A joyful moment
Write about your most joyful memory.
Are you kidding me? That’s the essay topic?
I looked up from my paper and gazed around the classroom. I wasn’t the only one more than a little annoyed. We paid good money for these courses. We had certain expectations of the rigor. We weren’t post-pubescent youngsters spending daddy’s money, boozing four or five nights a week and whooping for joy when the professor fed us pablum and expected the same in return. All of us were mid-career, some mid-life or even post-mid-life, adults, searching for a new – perhaps, better – path. Who simultaneously were working full time to pay the bills, including our tuition, perhaps support families and even our own children in college. How the hell was waxing poetic about the most joyful moment of our lives supposed to help us along this road we were climbing? Some of us were trying to become captains of industry…or something similar. Seriously, who cares? Why care?

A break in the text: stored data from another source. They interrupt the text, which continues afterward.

Lemma opened_runs ms i o :
  Forall move_ok ms →
  match opened_run ms with
  | Some (_, tr, s) =>
      bool_decide (Z.of_nat (commands_weight (commands_of tr)) ≤ 1000)%Z &&
      bool_decide (length tr ≤ 1000) &&
      match sys_threads s !! i with
      | Some (PcDone (Ok v)) => bool_decide (v = o)
      | _ => false
      end
  | None => false
  end = true →
  ∃ d0 tr d ts, threads_run [] default_config ∅ d0 tr d ts ∧
    ts !! i = Some (PcDone (Ok o)) ∧ opened_run ms = Some (d0, tr, MkSystem d ts).
Proof.
  intros Hms Hrun. destruct (opened_run ms) as [[[d0 tr] [d ts]]|] eqn:E; [|done].
  rewrite !andb_true_iff, !bool_decide_eq_true in Hrun. destruct Hrun as [[Hw Hl] Hd].
  exists d0, tr, d, ts. split; [|split; [|done]]; cycle 1.
  { cbn in Hd. repeat case_match; try done. apply bool_decide_eq_true in Hd. by subst. }
  unfold opened_run in E.
  destruct (open_in_dir default_config ∅) as [[d1|e|p] fs] eqn:E0; [|done..].
  apply bind_Some in E as ([tr1 s1] & Er & E). simplify_eq.
  split; try done; cbn [sum_list_with]; try lia.
  - exists ∅, fs. by split.
  - eapply run_moves_csteps; [apply csteps_refl|done|exact Er].
  - unfold u32_max. lia.
Qed.

Lemma database_linearizable_witness :
  ∃ d0 tr d ts, threads_run [] default_config ∅ d0 tr d ts ∧
    ts !! 4 = Some (PcDone (Ok (Some (Int 1)))) ∧
    (∀ i call before after r, last_call i call before after tr → ts !! i = Some (PcDone r) →
       match call with
       | CallWrite c => is_Ok r = true ∧ writes_by i after = [c]
       | CallGet key => ∃ after1 after2, after = after1 ++ after2 ∧
           r = Ok (map_of ∅ (before ++ after1) !! key)
       end) ∧
    ∀ key, get key d = (Ok (map_of ∅ tr !! key), d).
Proof.
  destruct (opened_runs late_get 4 (Some (Int 1))) as (d0 & tr & d & ts & Hrun & Hd & _);
    [moves_ok|by vm_compute|].
  exists d0, tr, d, ts.
  split; [done|]. split; [done|].
  exact (database_linearizable [] default_config ∅ d0 tr d ts Hrun).
Defined.

Lemma calls_terminate_witness :
  ∃ d0 tr d ts, threads_run [] default_config ∅ d0 tr d ts ∧
    (∀ i call before after, last_call i call before after tr →
       ∃ pc, ts !! i = Some pc ∧ steps_by i after ≤ 5 * 2 + 9 ∧
         (steps_by i after = 5 * 2 + 9 → is_done pc = true)) ∧
    ((∃ i pc, ts !! i = Some pc ∧ is_done pc = false) →
     ∃ j pc s', cstep (MkSystem d ts) (Ran j pc) s').
Proof.
  destruct (opened_runs late_get 4 (Some (Int 1))) as (d0 & tr & d & ts & Hrun & _);
    [moves_ok|by vm_compute|].
  exists d0, tr, d, ts.
  split; [done|]. exact (calls_terminate [] default_config ∅ d0 tr d ts Hrun).
Defined.

Lemma own_write_is_read_witness :
  let c := Set_ (lit "x") (Int 1) in
  ∃ d0 tr d ts before between after, threads_run [] default_config ∅ d0 tr d ts ∧
    tr = before ++ Called 1 (CallWrite c) :: between ++ Called 1 (CallGet (command_key c)) :: after ∧
    ∀ r, ts !! 1 = Some (PcDone r) → r = Ok (command_value c).
Proof.
  intros c.
  destruct (opened_runs own_write 1 (Some (Int 1))) as (d0 & tr & d & ts & Hrun & Hd & E);
    [moves_ok|by vm_compute|].
  set (other := Set_ (lit "y") (Int 1)).
  set (between := [Ran 1 (PcLog c); Called 2 (CallWrite other); Ran 2 (PcLog other);
    Ran 1 (PcData c); Ran 1 PcCheckFlush; Ran 1 PcCheckCompact;
    Ran 1 (PcLevels [(0, false)]); Ran 1 (PcLevels [])]).
  set (after := [Ran 2 (PcData other); Ran 1 (PcGetData (lit "x"))]).
  assert (Etr : tr = [] ++ Called 1 (CallWrite c) :: between ++
    Called 1 (CallGet (command_key c)) :: after).
  { assert (Some tr = (λ x, x.1.2) <$> opened_run own_write) as E' by by rewrite E.
    enough ((λ x, x.1.2) <$> opened_run own_write = Some ([] ++ Called 1 (CallWrite c) ::
      between ++ Called 1 (CallGet (command_key c)) :: after)) as E2 by congruence.
    by vm_compute. }
  exists d0, tr, d, ts, [], between, after. split; [done|]. split; [done|]. intros r Hr.
  apply (own_write_is_read [] default_config ∅ d0 tr d ts 1 c [] between after r Hrun Etr).
  - intros call Hin. unfold between, after in Hin. cbn [app] in Hin.
    repeat (apply elem_of_cons in Hin as [?|Hin]; [done|]). by apply not_elem_of_nil in Hin.
  - intros c'. rewrite Etr. change (commands_of _) with [c; other].
    rewrite !elem_of_cons, elem_of_nil.
    intros [->|[->|[]]]; [done|]. intros Ek. by vm_compute in Ek.
  - done.
Defined.

End Example.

I mean, the fact that we were in this stuffy, inadequately ventilated classroom, studying Intro to Philosophy with 103 other people on a Friday night in January, kind of said it all. What joy?

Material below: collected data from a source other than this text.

(** * Prism: verification of [fix_email_parsers.py]

    The script repairs three Rust sources with a fixed sequence of
    [re.sub] and [str.replace] calls per file.  This development embeds
    the two Python primitives on the fragment of the regular-expression
    syntax that the script uses, the three fix routines built from them,
    and the file access around them. *)

From Stdlib Require Import NArith Ascii String List Bool Lia.
From stdpp Require Import base option list strings gmap.

Open Scope N_scope.
Open Scope nat_scope.
Open Scope list_scope.

(** ** Text

    A Python [str] is a sequence of code points. *)

Abbreviation text := (list N).

Definition py (s : string) : text :=
  map N_of_ascii (list_ascii_of_string s).

Definition dq : text := [34%N].
Definition nl : text := [10%N].

Fixpoint lines (ls : list text) : text :=
  match ls with
  | [] => []
  | [l] => l
  | l :: ls' => l ++ nl ++ lines ls'
  end.

(** [\s] on a [str] pattern: the characters for which
    [Py_UNICODE_ISSPACE] holds. *)
Definition is_space (c : N) : bool :=
  ((9 <=? c) && (c <=? 13) || (28 <=? c) && (c <=? 32)
   || (c =? 133) || (c =? 160) || (c =? 5760)
   || (8192 <=? c) && (c <=? 8202)
   || (c =? 8232) || (c =? 8233) || (c =? 8239) || (c =? 8287)
   || (c =? 12288))%N.

(** ** [str.replace] *)

Fixpoint starts_with (p s : text) : bool :=
  match p, s with
  | [], _ => true
  | a :: p', b :: s' => (a =? b)%N && starts_with p' s'
  | _ :: _, [] => false
  end.

(** Left-to-right scan; [skip] counts the characters of the occurrence
    found last that are still to be dropped. *)
Fixpoint replace_scan (old new s : text) (skip : nat) : text * nat :=
  match s with
  | [] => ([], 0)
  | c :: s' =>
      match skip with
      | S k => replace_scan old new s' k
      | O =>
          if starts_with old s
          then let r := replace_scan old new s' (length old - 1) in
               (new ++ r.1, S r.2)
          else let r := replace_scan old new s' 0 in
               (c :: r.1, r.2)
      end
  end.

(** [s.replace(old, new)] together with the number of replacements made;
    an empty [old] matches before every character and at the end. *)
Definition str_replace_count (old new s : text) : text * nat :=
  match old with
  | [] => (new ++ flat_map (fun c => c :: new) s, S (length s))
  | _ :: _ => replace_scan old new s 0
  end.

Definition str_replace (old new s : text) : text :=
  (str_replace_count old new s).1.

(** ** Regular expressions

    The fragment of the [re] syntax used by the script: literal
    characters, escaped punctuation, [\s], the greedy [+] on a single
    character, and capturing groups around sequences. *)

Inductive atom : Type :=
  | AChar (c : N)
  | ASpace.

Inductive item : Type :=
  | IOne (a : atom)
  | IPlus (a : atom)
  | IOpen (k : nat)
  | IClose (k : nat).

(** Result of compiling a pattern or a replacement template:
    [Malformed] is [re.error]; [Unsupported] is syntax that Python
    accepts or rejects but that lies outside the fragment. *)
Inductive outcome (A : Type) : Type :=
  | Ok (a : A)
  | Malformed
  | Unsupported.
Arguments Ok {A} a.
Arguments Malformed {A}.
Arguments Unsupported {A}.

Definition bind_outcome {A B} (o : outcome A) (f : A -> outcome B) : outcome B :=
  match o with
  | Ok a => f a
  | Malformed => Malformed
  | Unsupported => Unsupported
  end.

Definition is_ascii_alnum (c : N) : bool :=
  ((48 <=? c) && (c <=? 57) || (65 <=? c) && (c <=? 90)
   || (97 <=? c) && (c <=? 122))%N.

Definition is_ascii_letter (c : N) : bool :=
  ((65 <=? c) && (c <=? 90) || (97 <=? c) && (c <=? 122))%N.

I dropped my head onto the desk.
Joyful moment…joyful moment…joyful moment…
It was like a mantra, an incessant drumbeat in my mind without any corresponding images onto which I might seize in order to mold them into a meaningful piece of prose for this insipid essay.
Sigh…
Joyful moment…joyful moment…joyful moment…what does that even mean? I mean, Nietzsche would say don’t waste your time, right? We should not be searching for happiness…indeed we should be in a constant state of dissatisfaction that leads us to work towards a goal…and there is always a new goal…or there should be…happiness shouldn’t be the goal or you are destined to lifelong misery…The joy is in the struggle…or something like that. Okay, whatever. What about the stoics? I don’t know. What? Something like if you develop moral values like compassion rather than focusing on events beyond one’s control, you’ll have a life filled with joy. Okay, and?
Aargh!
Joyful moment…joyful moment…Joyful Noise…good movie. Great music…From here to the moon and back, love that Dolly…oy… Lots of joy in the Bible and religious music…Is this about religion? –This is the day the Lord has made, let us rejoice and be glad… Yay! We woke up. Woopty doo. Well, actually… perhaps…

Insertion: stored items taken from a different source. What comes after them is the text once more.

(** C1: [Format] writes the top-level headers in the order To, Cc, Bcc,
    From, Subject, Date, Content-Type, MIME-Version, before every part; the
    line of a header is there exactly when its value is not empty, and is
    then the value folded behind the field name, a colon and a space. *)
Theorem Format_headers (w : World Auth) :
  let email := this w in
  let boundary := "=_" ++ evalState (MessageID Sprintf_v Auth) w in
  let headers :=
    [("To", Join (To email) ", ");
     ("Cc", Join (Cc email) ", ");
     ("Bcc", Join (Bcc email) ", ");
     ("From", From email);
     ("Subject", Subject email);
     ("Date", clock w);
     ("Content-Type",
      "multipart/alternative; boundary=" ++ DQUOTE ++ boundary ++ DQUOTE);
     ("MIME-Version", "1.0")] in
  evalState (Format Sprintf_v Auth) w
  = glue "" (map (fun h => headerLine (fst h) (snd h)) headers)
    ++ glue "" (map (bodyPart (CRLF ++ "--" ++ boundary) (encoder email))
                    (emailBodies email))
  /\ forall field value,
       (headerLine field value = "" <-> value = "")
       /\ (value <> "" ->
           headerLine field value = foldString 78 (field ++ ": ") value
           /\ HasPrefix (headerLine field value) (field ++ ": ") = true).
Proof.
  cbv zeta. split.
  - unfold evalState. rewrite Format_run. cbn [fst snd map glue].
    cbn [append]. now rewrite !append_assoc.
  - intros field value. split; [apply headerLine_empty_iff|].
    intros ne. unfold headerLine.
    destruct (String.eqb_spec value "") as [->|_]; [now elim ne|].
    split; [reflexivity | apply foldString_starts].
Qed.

(** C2 (amended): after the headers [Format] writes one part for each body,
    in the order of the list, to whose end [AddBody] appends; a part is the
    boundary marker (CRLF, two dashes, the boundary) and CRLF, the
    Content-Type header of the part's mime type unless that is empty, the
    Content-Transfer-Encoding header of the encoder's label unless that is
    empty, a blank line, what the encoder makes of the body text, and
    CRLF. *)
Theorem Format_parts (w : World Auth) :
  let email := this w in
  let enc := encoder email in
  let boundary := "=_" ++ evalState (MessageID Sprintf_v Auth) w in
  let headers :=
    [("To", Join (To email) ", ");
     ("Cc", Join (Cc email) ", ");
     ("Bcc", Join (Bcc email) ", ");
     ("From", From email);
     ("Subject", Subject email);
     ("Date", clock w);
     ("Content-Type",
      "multipart/alternative; boundary=" ++ DQUOTE ++ boundary ++ DQUOTE);
     ("MIME-Version", "1.0")] in
  let part (body : emailBody) :=
    ((CRLF ++ "--" ++ boundary) ++ CRLF)
    ++ (if (mimeType body =? "")%string then ""
        else foldString 78 "Content-Type: " (mimeType body))
    ++ (if (TransferEncodingType enc =? "")%string then ""
        else foldString 78 "Content-Transfer-Encoding: " (TransferEncodingType enc))
    ++ CRLF
    ++ Encode enc (bodyText body)
    ++ CRLF in
  evalState (Format Sprintf_v Auth) w
  = glue "" (map (fun h => headerLine (fst h) (snd h)) headers)
    ++ glue "" (map part (emailBodies email))
  /\ forall mimeType body,
       emailBodies (this (execState (AddBody Auth mimeType body) w))
       = (emailBodies email ++ [mkBody mimeType body])%list.
Proof.
  cbv zeta. split; [|reflexivity].
  unfold evalState. rewrite Format_run. cbn [fst snd map glue].
  cbn [append]. now rewrite !append_assoc.
Qed.

(** C4: the output of [Format], the message identifier and the boundary
    depend on the message and the clock only, so two calls on the same
    message at the same clock give the same bytes, also one call after the
    other; the identifier is the forty lower-case hexadecimal digits of the
    SHA-1 digest of the rendering of the whole message. *)
Theorem Format_deterministic (w1 w2 : World Auth) :
  this w1 = this w2 ->
  clock w1 = clock w2 ->
  evalState (Format Sprintf_v Auth) w1 = evalState (Format Sprintf_v Auth) w2
  /\ evalState (MessageID Sprintf_v Auth) w1 = evalState (MessageID Sprintf_v Auth) w2
  /\ "=_" ++ evalState (MessageID Sprintf_v Auth) w1
     = "=_" ++ evalState (MessageID Sprintf_v Auth) w2
  /\ evalState (first <- Format Sprintf_v Auth ;;
                second <- Format Sprintf_v Auth ;;
                ret (first, second)) w1
     = (evalState (Format Sprintf_v Auth) w1, evalState (Format Sprintf_v Auth) w1)
  /\ evalState (MessageID Sprintf_v Auth) w1
     = Sprintf_x (sha1.Sum (Sprintf_v (this w1)))
  /\ String.length (evalState (MessageID Sprintf_v Auth) w1) = 40%nat
  /\ forallb_string isHexDigit (evalState (MessageID Sprintf_v Auth) w1) = true.
Proof.
  intros He Hc.
  assert (Hid : evalState (MessageID Sprintf_v Auth) w1
                = evalState (MessageID Sprintf_v Auth) w2).
  { unfold evalState. rewrite !MessageID_run. cbn [fst]. now rewrite He. }
  split; [|split; [exact Hid|split; [now rewrite Hid|split; [|split; [|split]]]]].
  - unfold evalState. rewrite !Format_run. cbn [fst].
    fold (evalState (MessageID Sprintf_v Auth) w1).
    fold (evalState (MessageID Sprintf_v Auth) w2).
    now rewrite Hid, He, Hc.
  - unfold evalState, bind. rewrite !Format_run. reflexivity.
  - reflexivity.
  - unfold evalState. rewrite MessageID_run. cbn [fst].
    now rewrite Sprintf_x_length, sha1_Sum_length.
  - unfold evalState. rewrite MessageID_run. cbn [fst]. apply Sprintf_x_hex.
Qed.

(** C8: [Send] calls the relay once, with the address and credentials it
    was given, the sender, the To list and the output of [Format], and
    returns the relay's answer as it is; the message is left as it was. *)
Theorem Send_delegates (addr : string) (a : Auth) (w : World Auth) :
  let call :=
    mkCall Auth addr a (From (this w)) (To (this w))
           (evalState (Format Sprintf_v Auth) w) in
  let answer := smtp_reply w (List.length (smtp_calls w)) call in
  Send Sprintf_v Auth addr a w
  = (answer, mkWorld Auth (this w) (clock w) (smtp_reply w) (smtp_calls w ++ [call])%list)
  /\ (evalState (Send Sprintf_v Auth addr a) w = None <-> answer = None).
Proof.
  cbv zeta.
  assert (H : Send Sprintf_v Auth addr a w
              = smtp_SendMail Auth addr a (From (this w)) (To (this w))
                  (evalState (Format Sprintf_v Auth) w) w).
  { unfold Send, evalState. unfold bind at 1, gets at 1. unfold bind at 1, gets at 1.
    unfold bind. now rewrite Format_run. }
  split.
  - rewrite H. reflexivity.
  - unfold evalState at 1. rewrite H. reflexivity.
Qed.

(** C9: [Format] and [MessageID] change nothing: the To, Cc and Bcc lists,
    the sender, the subject, the bodies and the encoder of the message are
    after the call what they were before, and so is everything else. *)
Theorem Format_read_only (w : World Auth) :
  let after_Format := execState (Format Sprintf_v Auth) w in
  let after_MessageID := execState (MessageID Sprintf_v Auth) w in
  (To (this after_Format) = To (this w)
   /\ Cc (this after_Format) = Cc (this w)
   /\ Bcc (this after_Format) = Bcc (this w)
   /\ From (this after_Format) = From (this w)
   /\ Subject (this after_Format) = Subject (this w)
   /\ emailBodies (this after_Format) = emailBodies (this w)
   /\ encoder (this after_Format) = encoder (this w))
  /\ after_Format = w
  /\ this after_MessageID = this w
  /\ after_MessageID = w.
Proof.
  cbv zeta. unfold execState. rewrite Format_run, MessageID_run. cbn [snd].
  repeat split.
Qed.

End Methods.

(** C10: [FormatMailbox] gives back the address when the name is empty,
    and otherwise the name, a space, and the address in angle brackets. *)
Theorem FormatMailbox_spec (address name : string) :
  FormatMailbox address "" = address
  /\ (name <> "" -> FormatMailbox address name = name ++ " <" ++ address ++ ">").
Proof.
  split; [reflexivity|]. intros ne. unfold FormatMailbox.
  destruct (String.eqb_spec name "") as [->|_]; [now elim ne | reflexivity].
Qed.

Lemma FormatMailbox_spec_witness :
  "Ann" <> ""
  /\ FormatMailbox "ann@x.com" "" = "ann@x.com"
  /\ FormatMailbox "ann@x.com" "Ann" = "Ann <ann@x.com>".
Proof.
  split; [discriminate|].
  destruct (FormatMailbox_spec "ann@x.com" "Ann") as [H0 H1].
  split; [exact H0 | apply H1; discriminate].
Defined.

(** ** The spec's example message *)

(** Whatever the rendering behind the identifier, the encoder and the
    relay, the first three header lines of the example end in a blank
    before their CRLF. *)
Lemma example_headers (Sprintf_v : Email -> string) (enc : TransferEncoder)
    (reply : nat -> SendMailCall Concrete.Auth -> error) :
  HasPrefix
    (evalState (Format Sprintf_v Concrete.Auth) (Concrete.example_world enc reply))
    ("To: a@x.com " ++ CRLF ++ "From: b@x.com " ++ CRLF ++ "Subject: Hi " ++ CRLF)
  = true.
Proof.
  unfold evalState. rewrite Format_run. cbn [fst].
  change (this (Concrete.example_world enc reply))
    with (mkEmail ["a@x.com"] [] [] "b@x.com" "Hi"
                  [mkBody "text/plain; charset=utf-8" "Hello"] enc).
  cbn [To Cc Bcc From Subject].
  change (headerLine "To" (Join ["a@x.com"] ", ")) with ("To: a@x.com " ++ CRLF).
  change (headerLine "Cc" (Join [] ", ")) with "".
  change (headerLine "Bcc" (Join [] ", ")) with "".
  change (headerLine "From" "b@x.com") with ("From: b@x.com " ++ CRLF).
  change (headerLine "Subject" "Hi") with ("Subject: Hi " ++ CRLF).
  unfold HasPrefix.
  match goal with
  | |- String.prefix ?p (_ ++ "" ++ "" ++ _ ++ _ ++ ?rest) = true =>
      change (String.prefix p (p ++ rest) = true)
  end.
  apply prefix_refl_append.
Qed.

(** C6: on the spec's example message, with a quoted-printable encoder,
    [Format] gives one part, with the header
    [Content-Transfer-Encoding: quoted-printable] and the body [Hello];
    but every header line has a blank between its value and its CRLF, so
    the byte sequences the spec asks for ([To: a@x.com] and CRLF, and the
    like for From and Subject) are nowhere in the output. *)
Theorem example_Format :
  let out :=
    evalState (Format (Concrete.Sprintf_v Concrete.show) Concrete.Auth)
      (Concrete.example_world Concrete.quotedPrintable_NewEncoder Concrete.accepting) in
  let boundary := "=_88f58b177a43dbc39fe4855a4beb8aa3e3fe95aa" in
  out = "To: a@x.com " ++ CRLF
        ++ "From: b@x.com " ++ CRLF
        ++ "Subject: Hi " ++ CRLF
        ++ "Date: Sun, 01 Nov 2026 09:30:00 +0000 " ++ CRLF
        ++ "Content-Type: multipart/alternative; " ++ CRLF
        ++ " boundary=" ++ DQUOTE ++ boundary ++ DQUOTE ++ " " ++ CRLF
        ++ "MIME-Version: 1.0 " ++ CRLF
        ++ CRLF ++ "--" ++ boundary ++ CRLF
        ++ "Content-Type: text/plain; charset=utf-8 " ++ CRLF
        ++ "Content-Transfer-Encoding: quoted-printable " ++ CRLF
        ++ CRLF
        ++ "Hello" ++ CRLF
  /\ Contains out ("To: a@x.com" ++ CRLF) = false
  /\ Contains out ("From: b@x.com" ++ CRLF) = false
  /\ Contains out ("Subject: Hi" ++ CRLF) = false
  /\ Contains out ("To: a@x.com " ++ CRLF) = true
  /\ occurrences out (CRLF ++ "--" ++ boundary) = 1%nat
  /\ Contains out "Content-Transfer-Encoding: quoted-printable" = true.
Proof. vm_compute. repeat split. Qed.

Lemma Contains_app_r (a b sub : string) :
  Contains b sub = true -> Contains (a ++ b) sub = true.
Proof.
  intros H. induction a as [|c a IH]; [exact H|].
  cbn [append Contains]. rewrite IH. apply orb_true_r.
Qed.

(** C2, as the spec words it, fails: with an encoder whose label is empty
    the part has no Content-Transfer-Encoding header at all. *)
Lemma Format_parts_counterexample :
  let w := Concrete.example_world Concrete.unnamedEncoder Concrete.accepting in
  let out := evalState (Format (Concrete.Sprintf_v Concrete.show) Concrete.Auth) w in
  let boundary :=
    "=_" ++ evalState (MessageID (Concrete.Sprintf_v Concrete.show) Concrete.Auth) w in
  Contains out "Content-Transfer-Encoding" = false
  /\ forall headers,
       out <> headers
              ++ glue "" (map (bodyPart_as_specified (CRLF ++ "--" ++ boundary)
                                 (encoder (this w)))
                              (emailBodies (this w))).
Proof.
  cbv zeta.
  assert (Hno : Contains
                  (evalState (Format (Concrete.Sprintf_v Concrete.show) Concrete.Auth)
                     (Concrete.example_world Concrete.unnamedEncoder Concrete.accepting))
                  "Content-Transfer-Encoding" = false)
    by (vm_compute; reflexivity).
  split; [exact Hno|].
  intros headers H. rewrite H in Hno.
  rewrite Contains_app_r in Hno; [discriminate|].
  vm_compute. reflexivity.
Qed.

I lifted my head and began to write.
I woke up this morning. My lungs were clear as I took my first conscious breath of the day. I could see the sun’s rays through my window. Though my eyesight is not perfect, I can yet enjoy the beauty of the world around me. I could appreciate the warmth of my blanketed bed, within four well-heated walls in a home I own. I could smell the fresh coffee the love of my life was making in the kitchen and hear his off-key humming as he did it.
The love of my life! I have someone to love who loves me. Who chooses me every day of our lives. And we have a child who is kind, who can take care of himself, who is healthy, who loves and is loved.
I have work that I enjoy. I have time, no, I make time, to write, to read, to paint, to draw. To do things that make me feel joyfully alive.
I woke up this morning. The news was bleak as ever, a shadow, nay, a black hole to suck the life and joy from anyone. But I refuse to dwell on what I cannot change. I cannot control anything beyond myself. Knowing this, I control my reactions, my attitude. My actions.
And therefore, my joy.
I woke up this morning. I greeted the world and everyone in it with a smile. Who knows what burdens another carries? Who knows when the smile of a stranger – or a friend – is just the medicine to spark a joyful moment?
If you were to weave together all the moments of one life, the result would not be a piece of fabric; nay, it would barely be a visible thread. Life is but a fleeting flicker of existence from which we aspire to extract meaning. Ephemeral, though it sometimes feels long and burden-full.
So, why focus on any particular moment when life itself is but a moment?
I woke up this morning. I still perceive myself as a part of this world, this life, with all its imperfections, and I am grateful.
Viewed through the prism of this gratefulness, the whole of my life is a joyful moment.
I have no idea what the professor’s goal was in assigning this essay, or if I met his objectives; but, my spirit was much lighter when I finished than when I started. I looked around the crowded room and smiled, realizing how happy I was to be there.